_Problem_: Set down, exactly, every line from the top of the listing through the one holding "Definition strip_dot (s".

··· Data shown

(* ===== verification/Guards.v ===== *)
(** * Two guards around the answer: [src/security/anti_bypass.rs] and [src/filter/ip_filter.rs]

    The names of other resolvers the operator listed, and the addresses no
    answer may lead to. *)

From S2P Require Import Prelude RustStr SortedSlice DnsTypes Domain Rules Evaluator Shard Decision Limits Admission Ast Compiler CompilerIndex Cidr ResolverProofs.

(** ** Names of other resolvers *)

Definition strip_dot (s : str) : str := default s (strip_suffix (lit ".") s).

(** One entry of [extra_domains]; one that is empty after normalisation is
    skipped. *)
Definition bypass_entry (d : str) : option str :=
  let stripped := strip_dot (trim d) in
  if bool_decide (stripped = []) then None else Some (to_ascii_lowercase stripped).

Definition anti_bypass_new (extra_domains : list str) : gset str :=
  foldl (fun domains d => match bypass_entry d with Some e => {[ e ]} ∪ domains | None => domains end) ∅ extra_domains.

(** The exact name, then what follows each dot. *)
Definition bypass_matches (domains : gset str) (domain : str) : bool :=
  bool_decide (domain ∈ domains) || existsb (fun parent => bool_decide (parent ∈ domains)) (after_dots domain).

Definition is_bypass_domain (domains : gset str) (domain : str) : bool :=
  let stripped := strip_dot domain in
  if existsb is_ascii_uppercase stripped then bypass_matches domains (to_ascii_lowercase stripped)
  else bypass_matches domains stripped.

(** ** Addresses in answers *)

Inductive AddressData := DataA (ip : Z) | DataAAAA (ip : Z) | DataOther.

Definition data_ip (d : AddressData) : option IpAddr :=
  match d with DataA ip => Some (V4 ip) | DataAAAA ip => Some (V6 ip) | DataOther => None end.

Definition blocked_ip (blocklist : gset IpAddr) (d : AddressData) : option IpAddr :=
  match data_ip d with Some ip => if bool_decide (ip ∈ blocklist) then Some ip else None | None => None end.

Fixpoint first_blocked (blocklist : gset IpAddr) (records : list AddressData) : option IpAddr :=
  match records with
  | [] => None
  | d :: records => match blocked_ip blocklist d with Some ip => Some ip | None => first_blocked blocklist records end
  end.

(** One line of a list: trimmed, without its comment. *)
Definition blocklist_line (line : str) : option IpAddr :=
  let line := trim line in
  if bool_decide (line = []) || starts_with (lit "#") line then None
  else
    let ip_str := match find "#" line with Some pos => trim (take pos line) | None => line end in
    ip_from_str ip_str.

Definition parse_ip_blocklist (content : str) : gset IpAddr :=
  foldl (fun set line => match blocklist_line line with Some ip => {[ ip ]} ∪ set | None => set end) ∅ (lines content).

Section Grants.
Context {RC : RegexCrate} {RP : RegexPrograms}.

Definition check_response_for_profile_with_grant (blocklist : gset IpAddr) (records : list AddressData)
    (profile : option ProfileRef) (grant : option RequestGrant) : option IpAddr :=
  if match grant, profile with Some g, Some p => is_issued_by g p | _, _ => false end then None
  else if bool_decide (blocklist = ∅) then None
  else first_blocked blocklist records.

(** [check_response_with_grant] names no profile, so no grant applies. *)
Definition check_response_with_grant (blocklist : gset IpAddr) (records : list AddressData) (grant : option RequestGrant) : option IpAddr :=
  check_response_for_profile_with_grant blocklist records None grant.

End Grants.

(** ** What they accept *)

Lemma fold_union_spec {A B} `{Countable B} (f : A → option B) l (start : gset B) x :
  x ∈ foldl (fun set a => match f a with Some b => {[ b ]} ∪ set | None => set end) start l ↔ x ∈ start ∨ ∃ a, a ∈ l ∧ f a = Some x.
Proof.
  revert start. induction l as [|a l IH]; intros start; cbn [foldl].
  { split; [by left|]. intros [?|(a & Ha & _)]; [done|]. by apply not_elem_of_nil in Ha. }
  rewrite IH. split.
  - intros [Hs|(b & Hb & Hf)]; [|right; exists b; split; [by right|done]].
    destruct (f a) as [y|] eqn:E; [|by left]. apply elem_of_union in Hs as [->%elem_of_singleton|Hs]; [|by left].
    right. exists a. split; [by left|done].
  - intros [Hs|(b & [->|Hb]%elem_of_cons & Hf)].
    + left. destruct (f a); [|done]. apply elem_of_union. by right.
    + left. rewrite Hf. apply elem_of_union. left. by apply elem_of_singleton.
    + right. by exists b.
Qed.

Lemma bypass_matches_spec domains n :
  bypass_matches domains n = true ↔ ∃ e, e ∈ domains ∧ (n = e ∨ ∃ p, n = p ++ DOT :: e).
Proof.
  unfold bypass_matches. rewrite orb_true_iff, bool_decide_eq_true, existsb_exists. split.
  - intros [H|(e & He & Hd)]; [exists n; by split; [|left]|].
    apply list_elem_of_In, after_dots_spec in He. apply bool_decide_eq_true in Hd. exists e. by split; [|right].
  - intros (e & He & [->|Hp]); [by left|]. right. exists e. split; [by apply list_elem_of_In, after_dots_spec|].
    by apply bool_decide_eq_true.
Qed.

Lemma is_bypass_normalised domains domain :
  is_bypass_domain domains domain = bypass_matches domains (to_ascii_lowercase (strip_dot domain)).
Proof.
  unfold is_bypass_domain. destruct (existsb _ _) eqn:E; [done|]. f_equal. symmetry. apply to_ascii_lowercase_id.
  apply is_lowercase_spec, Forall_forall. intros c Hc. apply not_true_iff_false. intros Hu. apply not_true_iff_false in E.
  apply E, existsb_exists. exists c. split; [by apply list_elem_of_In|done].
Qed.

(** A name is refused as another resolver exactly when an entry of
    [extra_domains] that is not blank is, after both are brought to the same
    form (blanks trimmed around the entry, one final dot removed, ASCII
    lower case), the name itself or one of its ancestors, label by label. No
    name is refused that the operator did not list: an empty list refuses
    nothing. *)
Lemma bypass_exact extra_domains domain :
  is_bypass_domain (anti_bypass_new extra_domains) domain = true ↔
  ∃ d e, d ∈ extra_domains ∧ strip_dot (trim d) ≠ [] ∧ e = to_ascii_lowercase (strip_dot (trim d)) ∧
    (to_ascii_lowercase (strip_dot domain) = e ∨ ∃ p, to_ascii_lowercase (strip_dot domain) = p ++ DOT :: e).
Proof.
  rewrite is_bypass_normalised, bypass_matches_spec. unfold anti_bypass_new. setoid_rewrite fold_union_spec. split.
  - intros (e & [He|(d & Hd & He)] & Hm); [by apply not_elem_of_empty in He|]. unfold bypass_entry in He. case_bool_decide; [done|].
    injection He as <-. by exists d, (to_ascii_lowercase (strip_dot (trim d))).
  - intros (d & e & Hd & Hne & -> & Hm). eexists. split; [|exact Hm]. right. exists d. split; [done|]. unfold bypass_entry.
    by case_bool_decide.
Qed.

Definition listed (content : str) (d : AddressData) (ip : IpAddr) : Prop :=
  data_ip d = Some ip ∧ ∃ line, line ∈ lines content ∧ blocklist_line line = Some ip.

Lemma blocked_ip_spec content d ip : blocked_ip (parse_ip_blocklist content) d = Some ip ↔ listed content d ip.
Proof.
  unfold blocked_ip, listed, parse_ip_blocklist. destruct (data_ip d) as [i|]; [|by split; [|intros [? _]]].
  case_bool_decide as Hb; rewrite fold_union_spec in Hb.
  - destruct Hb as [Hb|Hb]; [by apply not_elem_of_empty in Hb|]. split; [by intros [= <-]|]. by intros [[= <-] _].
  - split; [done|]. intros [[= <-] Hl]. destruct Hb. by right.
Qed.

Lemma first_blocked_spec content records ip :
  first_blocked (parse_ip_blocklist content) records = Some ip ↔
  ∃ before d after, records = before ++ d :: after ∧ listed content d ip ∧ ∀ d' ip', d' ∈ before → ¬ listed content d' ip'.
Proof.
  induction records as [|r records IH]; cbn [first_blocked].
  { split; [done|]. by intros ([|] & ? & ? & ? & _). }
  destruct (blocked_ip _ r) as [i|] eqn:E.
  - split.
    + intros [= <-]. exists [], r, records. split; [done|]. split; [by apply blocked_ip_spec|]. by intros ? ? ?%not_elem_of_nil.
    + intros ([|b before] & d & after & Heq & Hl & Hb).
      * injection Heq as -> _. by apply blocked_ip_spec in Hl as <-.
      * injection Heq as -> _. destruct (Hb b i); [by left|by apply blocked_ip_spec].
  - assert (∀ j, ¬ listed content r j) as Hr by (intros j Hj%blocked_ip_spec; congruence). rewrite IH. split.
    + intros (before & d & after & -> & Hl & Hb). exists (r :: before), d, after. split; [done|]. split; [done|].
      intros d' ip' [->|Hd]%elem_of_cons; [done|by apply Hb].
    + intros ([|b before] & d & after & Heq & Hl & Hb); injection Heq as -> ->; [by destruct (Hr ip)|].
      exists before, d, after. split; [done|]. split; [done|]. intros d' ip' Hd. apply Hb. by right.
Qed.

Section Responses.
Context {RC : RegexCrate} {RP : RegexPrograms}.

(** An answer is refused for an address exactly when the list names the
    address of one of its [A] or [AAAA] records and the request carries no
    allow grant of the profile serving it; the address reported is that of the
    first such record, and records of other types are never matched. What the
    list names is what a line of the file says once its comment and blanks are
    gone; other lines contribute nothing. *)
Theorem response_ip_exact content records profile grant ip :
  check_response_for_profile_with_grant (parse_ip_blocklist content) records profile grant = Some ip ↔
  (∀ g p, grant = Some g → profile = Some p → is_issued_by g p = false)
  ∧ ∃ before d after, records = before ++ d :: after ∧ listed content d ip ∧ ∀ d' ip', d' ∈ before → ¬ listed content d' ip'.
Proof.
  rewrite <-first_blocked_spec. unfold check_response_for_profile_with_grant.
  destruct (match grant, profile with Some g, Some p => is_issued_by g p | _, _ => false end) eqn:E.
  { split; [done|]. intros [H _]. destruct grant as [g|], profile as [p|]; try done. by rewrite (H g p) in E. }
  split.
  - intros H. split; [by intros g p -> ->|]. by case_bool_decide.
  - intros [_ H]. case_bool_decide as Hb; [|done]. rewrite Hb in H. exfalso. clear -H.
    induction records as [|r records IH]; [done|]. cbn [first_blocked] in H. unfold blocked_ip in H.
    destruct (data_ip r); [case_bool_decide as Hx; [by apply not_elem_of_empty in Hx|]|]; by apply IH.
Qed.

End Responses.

······

_Result for this exercise_:
(* ===== verification/Guards.v ===== *)
(** * Two guards around the answer: [src/security/anti_bypass.rs] and [src/filter/ip_filter.rs]

    The names of other resolvers the operator listed, and the addresses no
    answer may lead to. *)

From S2P Require Import Prelude RustStr SortedSlice DnsTypes Domain Rules Evaluator Shard Decision Limits Admission Ast Compiler CompilerIndex Cidr ResolverProofs.

(** ** Names of other resolvers *)

Definition strip_dot (s : str) : str := default s (strip_suffix (lit ".") s).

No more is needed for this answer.